I went from struggling through handwriting exercises to having fun teaching my kids to master penmanship skills. It’s true! The lessons I once dreaded became something that I looked forward to. Once I realized that my curriculum was falling short of my expectations and my son’s interest, I knew it was time to change things up.
Have You Ever Had a Lesson End in a Major Fail?
When my son began kindergarten, I struggled to find ways to make handwriting fun and engaging for him. Handwriting became a battle that consumed most of our school time. I would print out handwriting pages with adorable pictures on them. Yet, those cutesy practice sheets only distracted him from proper letter formation.

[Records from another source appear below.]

Lemma strpbrk_spec fuel s accept z t : nul_at m accept z -> cspan_at accept z s t ->
  t - s <= Z.of_nat fuel -> z - accept < Z.of_nat fuel ->
  strpbrk fuel m s accept = Some (if in_str m accept z (m t) then t else NULL).
Proof using Hm.
  intros Ha H Hf Hz. unfold strpbrk. rewrite (strcspn_spec fuel s accept z t Ha H Hf Hz).
  replace (s + (t - s)) with t by lia. destruct H as (_ & H2 & _). f_equal.
  destruct (Z.eqb_spec (m t) 0) as [E|E]; [now rewrite E, in_str_not_nul by exact Ha|].
  cbn [orb] in H2. now rewrite H2.
Qed.
End Span.

(** ** strtok_r: the calls together produce the tokens of the string *)

Definition str_bytes (m : mem) (s e : Z) : list Z :=
  map (fun i => m (s + Z.of_nat i)) (seq 0 (Z.to_nat (e - s))).

(** The maximal nonempty runs of bytes that are not delimiters; [cur] is the
    run being read, reversed. *)
Fixpoint tokens (isd : Z -> bool) (cur l : list Z) : list (list Z) :=
  let flush := match cur with [] => [] | _ => [rev cur] end in
  match l with
  | [] => flush
  | b :: l => if isd b then flush ++ tokens isd [] l else tokens isd (b :: cur) l
  end.

(** x = strtok_r (s, delim, &save); while (x != NULL) x = strtok_r (NULL, delim, &save);
    the strings returned. *)
Fixpoint strtok_all (calls fuel : nat) (m : mem) (s delim save_ptr : Z) : option (list (list Z)) :=
  match calls with
  | O => None
  | S calls =>
      let? (m, tok, save_ptr) := strtok_r fuel m s delim save_ptr in
      if tok =? NULL then Some []
      else
        let? n := strlen fuel m tok in
        let? l := strtok_all calls fuel m NULL delim save_ptr in
        Some (str_bytes m tok (tok + n) :: l)
  end.

Lemma seq_offset k n : seq k n = map (Nat.add k) (seq 0 n).
Proof.
  induction k as [|k IH]; [symmetry; apply map_id|].
  rewrite <- seq_shift, IH, map_map. reflexivity.
Qed.

Lemma str_bytes_app m s t e : s <= t <= e -> str_bytes m s e = str_bytes m s t ++ str_bytes m t e.
Proof.
  intros H. unfold str_bytes.
  replace (Z.to_nat (e - s)) with (Z.to_nat (t - s) + Z.to_nat (e - t))%nat by lia.
  rewrite seq_app, map_app. f_equal. rewrite seq_offset, map_map.
  apply map_ext_in. intros i _. f_equal. lia.
Qed.

Lemma str_bytes_cons m s e : s < e -> str_bytes m s e = m s :: str_bytes m (s + 1) e.
Proof.
  intros H. rewrite (str_bytes_app m s (s + 1) e) by lia. unfold str_bytes at 1.
  replace (Z.to_nat (s + 1 - s)) with 1%nat by lia. cbn. now rewrite Z.add_0_r.
Qed.

Lemma str_bytes_nil m s : str_bytes m s s = [].
Proof. unfold str_bytes. now rewrite Z.sub_diag. Qed.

Does this sound familiar to you? Air tracing and salt bins activities went smoothly. You’ve carefully picked out handwriting practice pages and they’re printed and ready to go. Now, it’s time to get started on that first letter – pencil to paper.

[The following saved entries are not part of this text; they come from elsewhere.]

Lemma memset_align_spec c fuel : forall m p len, (- p) mod 8 < Z.of_nat fuel ->
  exists m', memset_align fuel m c p len = Some (m', p + (- p) mod 8, len - (- p) mod 8) /\
    filled m p ((- p) mod 8) (wrap 8 c) m'.
Proof.
  induction fuel as [|fuel IH]; intros m p len Hf; pose proof (Z.mod_pos_bound (- p) 8 ltac:(lia)); [lia|].
  cbn [memset_align]. unfold OPSIZ at 1. destruct (Z.eqb_spec (p mod 8) 0) as [E|E].
  - rewrite Z.mod_opp_l_z by lia. exists m. split; [do 2 f_equal; [f_equal|]; lia | apply filled_0].
  - assert (H1 : 1 <= (- p) mod 8).
    { rewrite Z.mod_opp_l_nz by lia. pose proof (Z.mod_pos_bound p 8 ltac:(lia)). lia. }
    assert (E1 : (- (p + 1)) mod 8 = (- p) mod 8 - 1).
    { symmetry. apply (Z.mod_unique _ _ (- p / 8)); [lia|]. pose proof (Z_div_mod_eq_full (- p) 8). lia. }
    destruct (IH (upd m p (wrap 8 c)) (p + 1) (len - 1)) as (m' & -> & H'); [lia|]. rewrite E1 in *.
    exists m'. split; [do 2 f_equal; [f_equal|]; lia|].
    replace ((- p) mod 8) with (1 + ((- p) mod 8 - 1)) by lia.
    apply filled_app with (m1 := upd m p (wrap 8 c)); try lia; [apply filled_upd | exact H'].
Qed.

Lemma memset_words8_spec c n : byte c -> forall m p,
  exists m', memset_words8 n m (repeat_bytes c) p = (m', p + 64 * Z.of_nat n) /\
    filled m p (64 * Z.of_nat n) c m'.
Proof.
  intros Hc. induction n as [|n IH]; intros m p; cbn [memset_words8].
  { exists m. split; [f_equal; lia | apply filled_0]. }
  set (b := repeat_bytes c).
  set (m8 := set_word (set_word (set_word (set_word (set_word (set_word (set_word (set_word m p 0 b)
    p 1 b) p 2 b) p 3 b) p 4 b) p 5 b) p 6 b) p 7 b).
  assert (H8 : filled m p 64 c m8).
  { apply (filled_snoc m p 7), (filled_snoc m p 6), (filled_snoc m p 5), (filled_snoc m p 4),
      (filled_snoc m p 3), (filled_snoc m p 2), (filled_snoc m p 1), (filled_snoc m p 0);
      (exact Hc || lia || idtac). apply filled_0. }
  destruct (IH m8 (p + 8 * OPSIZ)) as (m' & E & H). exists m'. fold b in E |- *.
  cbn zeta. fold m8. rewrite E. split; [f_equal; unfold OPSIZ; lia|].
  replace (64 * Z.of_nat (S n)) with (64 + 64 * Z.of_nat n) by lia.
  apply filled_app with (m1 := m8); try lia; [exact H8 | exact H].
Qed.

Lemma memset_words_spec c n : byte c -> forall m p,
  exists m', memset_words n m (repeat_bytes c) p = (m', p + 8 * Z.of_nat n) /\
    filled m p (8 * Z.of_nat n) c m'.
Proof.
  intros Hc. induction n as [|n IH]; intros m p; cbn [memset_words].
  { exists m. split; [f_equal; lia | apply filled_0]. }
  destruct (IH (set_word m p 0 (repeat_bytes c)) (p + OPSIZ)) as (m' & -> & H). exists m'.
  split; [f_equal; unfold OPSIZ; lia|]. replace (8 * Z.of_nat (S n)) with (8 + 8 * Z.of_nat n) by lia.
  apply filled_app with (m1 := set_word m p 0 (repeat_bytes c)); try lia; [|exact H].
  replace p with (p + OPSIZ * 0) at 1 by lia. now apply filled_word.
Qed.

Lemma memset_bytes_spec c n : forall m p, filled m p (Z.of_nat n) (wrap 8 c) (memset_bytes n m c p).
Proof.
  induction n as [|n IH]; intros m p; cbn [memset_bytes]; [apply filled_0|].
  replace (Z.of_nat (S n)) with (1 + Z.of_nat n) by lia.
  apply filled_app with (m1 := upd m p (wrap 8 c)); try lia; [apply filled_upd | apply IH].
Qed.

Lemma memset_spec m p c len : 0 <= len ->
  exists m', memset m p c len = Some m' /\ filled m p len (wrap 8 c) m'.
Proof.
  intros Hl. unfold memset. destruct (Z.leb_spec 8 len) as [L|L].
  2:{ eexists. split; [reflexivity|]. rewrite <- (Z2Nat.id len) at 1 by lia. apply memset_bytes_spec. }
  pose proof (Z.mod_pos_bound (- p) 8 ltac:(lia)). rewrite memset_pattern_eq.
  destruct (memset_align_spec c 8 m p len) as (m1 & -> & H1); [lia|].
  set (k := (- p) mod 8) in *. set (l1 := len - k). change (OPSIZ * 8) with 64.
  destruct (memset_words8_spec (wrap 8 c) (Z.to_nat (l1 / 64)) (wrap8_byte c) m1 (p + k)) as (m2 & -> & H2).
  change OPSIZ with 8.
  destruct (memset_words_spec (wrap 8 c) (Z.to_nat (l1 mod 64 / 8)) (wrap8_byte c) m2
    (p + k + 64 * Z.of_nat (Z.to_nat (l1 / 64)))) as (m3 & -> & H3).
  eexists. split; [reflexivity|].
  pose proof (Z_div_mod_eq_full l1 64). pose proof (Z.mod_pos_bound l1 64 ltac:(lia)).
  pose proof (Z_div_mod_eq_full (l1 mod 64) 8). pose proof (Z.mod_pos_bound (l1 mod 64) 8 ltac:(lia)).
  assert (0 <= l1 / 64) by (apply Z.div_pos; lia). assert (0 <= l1 mod 64 / 8) by (apply Z.div_pos; lia).
  replace len with (k + (64 * (l1 / 64) + (8 * (l1 mod 64 / 8) + (l1 mod 64) mod 8))) by lia.
  rewrite !Z2Nat.id in * by lia.
  apply filled_app with (m1 := m1); try lia; [exact H1|].
  apply filled_app with (m1 := m2); try lia; [exact H2|].
  apply filled_app with (m1 := m3); try lia; [exact H3|].
  rewrite <- (Z2Nat.id ((l1 mod 64) mod 8)) at 1 by lia. apply memset_bytes_spec.
Qed.

(** * Claims *)

(** C9: for any two ranges of the address space, overlapping in either
    direction or not, and any alignments, memmove leaves in the destination the
    bytes the source held before the call and changes no byte outside the
    destination; every loop of it ends. *)
Theorem memmove_correct m dst src len : (forall x, byte (m x)) -> 0 <= len ->
  0 <= dst -> dst + len <= 2 ^ 64 -> 0 <= src -> src + len <= 2 ^ 64 ->
  exists m', memmove m dst src len = Some m' /\
    (forall i, 0 <= i < len -> m' (dst + i) = m (src + i)) /\
    (forall x, ~ (dst <= x < dst + len) -> m' x = m x).
Proof.
  intros Hm Hl Hd Hd' Hs Hs'. destruct (memmove_spec m Hm dst src len Hl Hd Hd' Hs Hs') as (m' & E & H).
  exists m'. split; [exact E|]. split.
  - intros i Hi. rewrite H. bool_cmp. f_equal. lia.
  - intros x Hx. rewrite H. bool_cmp.
Qed.

(** memcpy copies when the ranges do not overlap (and when the destination
    is below the source), and memset stores the low byte of its argument in
    exactly the bytes of the range; neither changes any other byte. *)
Lemma memcpy_memset_correct m dst src len c : (forall x, byte (m x)) -> 0 <= len ->
  dst < src \/ src + len <= dst ->
  (exists m', memcpy m dst src len = Some m' /\
    (forall i, 0 <= i < len -> m' (dst + i) = m (src + i)) /\
    (forall x, ~ (dst <= x < dst + len) -> m' x = m x)) /\
  (exists m', memset m dst c len = Some m' /\
    (forall i, 0 <= i < len -> m' (dst + i) = c mod 256) /\
    (forall x, ~ (dst <= x < dst + len) -> m' x = m x)).
Proof.
  intros Hm Hl Hs. split.
  - destruct (memcpy_spec m Hm dst src len Hl Hs) as (m' & E & H). exists m'. split; [exact E|]. split.
    + intros i Hi. rewrite H. bool_cmp. f_equal. lia.
    + intros x Hx. rewrite H. bool_cmp.
  - destruct (memset_spec m dst c len Hl) as (m' & E & H). exists m'. split; [exact E|]. split.
    + intros i Hi. rewrite H. bool_cmp.
    + intros x Hx. rewrite H. bool_cmp.
Qed.

(** 40 bytes moved up by three. *)
Lemma memmove_correct_witness :
  exists m', memmove (at_bytes 101 (map Z.of_nat (seq 1 40))) 104 101 40 = Some m' /\
    (forall i, 0 <= i < 40 -> m' (104 + i) = at_bytes 101 (map Z.of_nat (seq 1 40)) (101 + i)) /\
    (forall x, ~ (104 <= x < 104 + 40) -> m' x = at_bytes 101 (map Z.of_nat (seq 1 40)) x).
Proof.
  apply memmove_correct.
  - apply at_bytes_byte. vm_compute. reflexivity.
  - lia.
  - lia.
  - lia.
  - lia.
  - lia.
Defined.

Lemma memcpy_memset_correct_witness :
  exists m', memset (at_bytes 101 (map Z.of_nat (seq 1 40))) 203 511 40 = Some m' /\
    (forall i, 0 <= i < 40 -> m' (203 + i) = 511 mod 256) /\
    (forall x, ~ (203 <= x < 203 + 40) -> m' x = at_bytes 101 (map Z.of_nat (seq 1 40)) x).
Proof.
  apply (memcpy_memset_correct (at_bytes 101 (map Z.of_nat (seq 1 40))) 203 101 40 511).
  - apply at_bytes_byte. vm_compute. reflexivity.
  - lia.
  - lia.
Defined.
(* ===== verification/StrCmp.v ===== *)
(** * Comparing and copying strings, a word at a time (string/strcmp.c,
      strncmp.c, stpcpy.c, strcpy.c, strcat.c) *)

From Stdlib Require Import ZArith List Lia Bool.
From S2P Require Import Prelude StrWord Str MemCopy.
Import ListNotations.
#[local] Open Scope Z_scope.
#[local] Open Scope glibc_scope.

Definition CHAR_BIT : Z := 8.

(** (op_t) -1 *)
Definition op_ones : Z := wrap 64 (-1).

(** ** strcmp.c *)

Definition final_cmp (w1 w2 : Z) : Z :=
  let idx := index_first_zero_ne w1 w2 in
  extractbyte w1 idx - extractbyte w2 idx.

(** The loop of [strcmp_aligned_loop]. *)
Fixpoint strcmp_aligned_while (fuel : nat) (m : mem) (x1 x2 w1 w2 : Z) : option Z :=
  match fuel with
  | O => None
  | S fuel =>
      if w1 =? w2 then
        if has_zero w1 then Some 0
        else strcmp_aligned_while fuel m (x1 + OPSIZ) (x2 + OPSIZ) (load_op m x1) (load_op m x2)
      else Some (final_cmp w1 w2)
  end.

Definition strcmp_aligned_loop (fuel : nat) (m : mem) (x1 x2 w1 : Z) : option Z :=
  strcmp_aligned_while fuel m x1 (x2 + OPSIZ) w1 (load_op m x2).

(** The loop of [strcmp_unaligned_loop] and what follows it. *)
Fixpoint strcmp_unaligned_while (fuel : nat) (m : mem) (sh_1 sh_2 x1 x2 w1 w2a : Z) : option Z :=
  match fuel with
  | O => None
  | S fuel =>
      let w2b := load_op m x2 in
      let x2 := x2 + OPSIZ in
      let w2 := MERGE w2a sh_1 w2b sh_2 in
      if negb (w1 =? w2) then Some (final_cmp w1 w2)
      else if has_zero w2b then
        if has_zero w1 then Some 0
        else
          let w1 := load_op m x1 in
          let w2 := MERGE w2b sh_1 0 sh_2 in
          Some (final_cmp w1 w2)
      else strcmp_unaligned_while fuel m sh_1 sh_2 (x1 + OPSIZ) x2 (load_op m x1) w2b
  end.

Definition strcmp_unaligned_loop (fuel : nat) (m : mem) (x1 x2 w1 ofs : Z) : option Z :=
  let w2a := load_op m x2 in
  let x2 := x2 + OPSIZ in
  let sh_1 := ofs * CHAR_BIT in
  let sh_2 := OPSIZ * CHAR_BIT - sh_1 in
  let w2 := MERGE w2a sh_1 op_ones sh_2 in
  if negb (has_zero w2) then strcmp_unaligned_while fuel m sh_1 sh_2 x1 x2 w1 w2a
  else Some (final_cmp w1 w2).

(** The first [n] bytes: a difference, or the advanced pointers. *)
Fixpoint cmp_head (n : nat) (m : mem) (p1 p2 : Z) : Z + Z * Z :=
  match n with
  | O => inr (p1, p2)
  | S n =>
      let c1 := m p1 in
      let c2 := m p2 in
      let diff := c1 - c2 in
      if (c1 =? 0) || negb (diff =? 0) then inl diff else cmp_head n m (p1 + 1) (p2 + 1)
  end.

Definition strcmp (fuel : nat) (m : mem) (p1 p2 : Z) : option Z :=
  let n := (- p1) mod OPSIZ in
  match cmp_head (Z.to_nat n) m p1 p2 with
  | inl diff => Some diff
  | inr (p1, p2) =>
      let x1 := p1 in
      let w1 := load_op m x1 in
      let x1 := x1 + OPSIZ in
      let ofs := p2 mod OPSIZ in
      if ofs =? 0 then strcmp_aligned_loop fuel m x1 p2 w1
      else strcmp_unaligned_loop fuel m x1 (p2 - ofs) w1 ofs
  end.

(** ** strncmp.c *)

Definition final_ncmp (w1 w2 n : Z) : Z :=
  let idx := index_first_zero_ne w1 w2 in
  if n <=? idx then 0 else extractbyte w1 idx - extractbyte w2 idx.

Fixpoint strncmp_aligned_while (fuel : nat) (m : mem) (x1 x2 w1 w2 n : Z) : option Z :=
  match fuel with
  | O => None
  | S fuel =>
      if w1 =? w2 then
        if n <=? OPSIZ then Some (final_ncmp w1 w2 n)
        else
          let n := n - OPSIZ in
          if has_zero w1 then Some 0
          else strncmp_aligned_while fuel m (x1 + OPSIZ) (x2 + OPSIZ) (load_op m x1) (load_op m x2) n
      else Some (final_ncmp w1 w2 n)
  end.

Definition strncmp_aligned_loop (fuel : nat) (m : mem) (x1 x2 w1 n : Z) : option Z :=
  strncmp_aligned_while fuel m x1 (x2 + OPSIZ) w1 (load_op m x2) n.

Students pick up their pencils, and that is when everything goes downhill. Just as they get ready to trace that first character, that darling little apple, next to the letter A, catches their eye. All of a sudden, they feel compelled to color that apple a shade it so rightly deserves.

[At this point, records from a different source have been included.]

Lemma needle_letter x : 0 <= x < n -> w x <> 0.
Proof using Hne Hm Hlow.
  clear none_before Hknown HA Hz N. intros Hx. unfold w. rewrite Hlow by apply Hm. destruct Hne as (_ & _ & H3). specialize (H3 (needle + x) ltac:(lia)). apply Z.eqb_neq, H3.
Qed.

Lemma first_char_spec fuel : forall x, 0 <= x <= N -> N - x < Z.of_nat fuel ->
  exists o, first_char TOLOWER m fuel (w l) (haystack + x) = Some o /\
    match o with
    | None => forall y, x <= y < N -> h y <> w l
    | Some ph => exists y, ph = haystack + y + 1 /\ x <= y < N /\ h y = w l /\ forall y', x <= y' < y -> h y' <> w l
    end.
Proof using Hz Hne Hm Hlow F.
  induction fuel as [|fuel IH]; intros x Hx Hf; [lia|]. cbn [first_char]. fold (h x). pose proof (needle_letter l (fac_l _ _ _ _ F)) as Hnz. destruct (Z.eqb_spec (w l) (h x)) as [E|E].
  - eexists. split; [reflexivity|]. cbv beta iota. exists x. split; [lia|]. split; [|split; [auto | intros y' Hy'; lia]]. pose proof (letter_zero x Hx) as Hxz. destruct (Z.eq_dec x N); [exfalso; apply Hnz; rewrite E; apply Hxz; assumption | lia].
  - destruct (Z.eqb_spec (h x) 0) as [E0|E0].
    + eexists. split; [reflexivity|]. cbv beta iota. apply letter_zero in E0; [|exact Hx]. intros y Hy. lia.
    + assert (x <> N) by (intros ->; apply E0, letter_zero; [lia | reflexivity]). destruct (IH (x + 1) ltac:(lia) ltac:(lia)) as (o & Eo & Ho). rewrite Z.add_assoc in Eo. exists o. split; [exact Eo|]. destruct o as [ph|].
      * destruct Ho as (y & H1 & H2 & H3 & H4). exists y. repeat split; try lia. intros y' Hy'. destruct (Z.eq_dec y' x) as [->|]; [congruence | apply H4; lia].
      * intros y Hy. destruct (Z.eq_dec y x) as [->|]; [congruence | apply Ho; lia].
Qed.

Lemma eol_right_spec j fuel : forall i, 0 <= i <= n -> 0 <= j -> j + i <= N -> n - i < Z.of_nat fuel ->
  exists o, eol_right TOLOWER m fuel needle n i (haystack + j + i) = Some o /\
    match o with
    | None => N < j + n
    | Some (i', ph) => i <= i' <= n /\ (forall x, i <= x < i' -> h (j + x) = w x) /\ (i' < n -> h (j + i') <> w i') /\
        ph = haystack + j + (if i' <? n then i' + 1 else i') /\ j + (if i' <? n then i' + 1 else i') <= N
    end.
Proof using Hz Hne Hm Hlow.
  induction fuel as [|fuel IH]; intros i Hi Hj HN Hf; [lia|]. cbn [eol_right]. destruct (Z.ltb_spec i n) as [Hlt|Hge].
  - replace (haystack + j + i) with (haystack + (j + i)) by lia. fold (w i) (h (j + i)). pose proof (letter_zero (j + i) ltac:(lia)) as Hz0. destruct (Z.eqb_spec (w i) (h (j + i))) as [E|E].
    + assert (j + i <> N) by (intros E1; apply (needle_letter i ltac:(lia)); rewrite E; apply Hz0, E1). destruct (IH (i + 1) ltac:(lia) Hj ltac:(lia) ltac:(lia)) as (o & Eo & Ho).
      replace (haystack + j + (i + 1)) with (haystack + (j + i) + 1) in Eo by lia. exists o. split; [exact Eo|]. destruct o as [[i' ph]|]; [|exact Ho]. destruct Ho as (H1 & H2 & H3 & H4).
      split; [lia|]. split; [|split; [exact H3 | exact H4]]. intros x Hx. destruct (Z.eq_dec x i) as [->|]; [auto | apply H2; lia].
    + destruct (Z.eqb_spec (h (j + i)) 0) as [E0|E0].
      * eexists. split; [reflexivity|]. cbv beta iota. apply Hz0 in E0. lia.
      * eexists. split; [reflexivity|]. cbv beta iota. split; [lia|]. split; [intros x Hx; lia|]. split; [congruence|]. destruct (Z.ltb_spec i n); [|lia]. split; [lia|]. assert (j + i <> N) by (intros E1; apply E0, Hz0, E1). lia.
  - eexists. split; [reflexivity|]. cbv beta iota. assert (i = n) as -> by lia. rewrite Z.ltb_irrefl. repeat split; try lia.
Qed.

Next thing you know, there is a whole forest of exotic apple trees in every shade of graphite imaginable. Sure enough, any thought of tracing letters has completely fleeted. Talk about frustration! This is precisely how my first handwriting lesson with my second homeschooler went.
Does Teaching Handwriting Drive You Crazy?
I know the feeling all too well. Going down the rabbit trails leading to hours of frustration. I would try to reign the focus back to the lesson, but that would only end in a fight.
Afterward, I switched to a full-size practice sheet solely with letters. No pictures! However, those pages seem to be gruelingly long and redundant to a five-year-old.
Funny how there is no problem gripping down on those crayons like a scribbling ninja during coloring time. Yet, as soon as the handwriting lessons come out, the complaints begin.
“My hand hurts! The pencil is too heavy!”
Wait a minute. Did I take motor skills into account? Yup, I made all the mistakes. I was flying by the seat of my pants.
In conclusion, I could have done a better analysis of his fine motor skills. Yes, tracing thirty As can be intimidating for a child but most importantly, without the interest or engagement of my child, mastering skills for long-term success was not likely to happen.
Failures Only Make Us Stronger
Handwriting was taking up too much of our schedule. At the time, I was learning how to juggle a newborn, a toddler, and two homeschoolers. I was not realistic with my expectations, nor my schedule. I made quite a few mistakes and hit a few roadblocks. It was time for me to be intentional with my time!
Firstly, I needed to have a successful and complete handwriting curriculum. Secondly, I wanted one that would work for me and not against me. Preferably, optimizing my teaching time. I did not want to go through another rabbit trail of unforeseen adventures. Therefore, exclusive handwriting lessons that required dedicated instruction time were not an option. Instead, I needed a multipurpose curriculum that took advantage of closely related English studies.
I especially wanted to find something that met all those needs, but I did not get it as quickly as I had hoped to. Eventually, we had fun making a game out of handwriting. We went from the lesson that I described earlier to the one pictured below.
However, to be effective, I needed to prepare my son for handwriting instruction. Stay tuned! There are many more nuggets to pull from this lesson learned. In Part 2 of this series, we will discuss the necessary prerequisites for handwriting instruction.
Do You Know Where Handwriting Practice Went Wrong?
Can you relate? Did you have a handwriting lesson end as a major fail? You are not alone! We learn from our mistakes, and they make us all the wiser. The important part is understanding what went wrong, so that we can improve upon our shortcomings.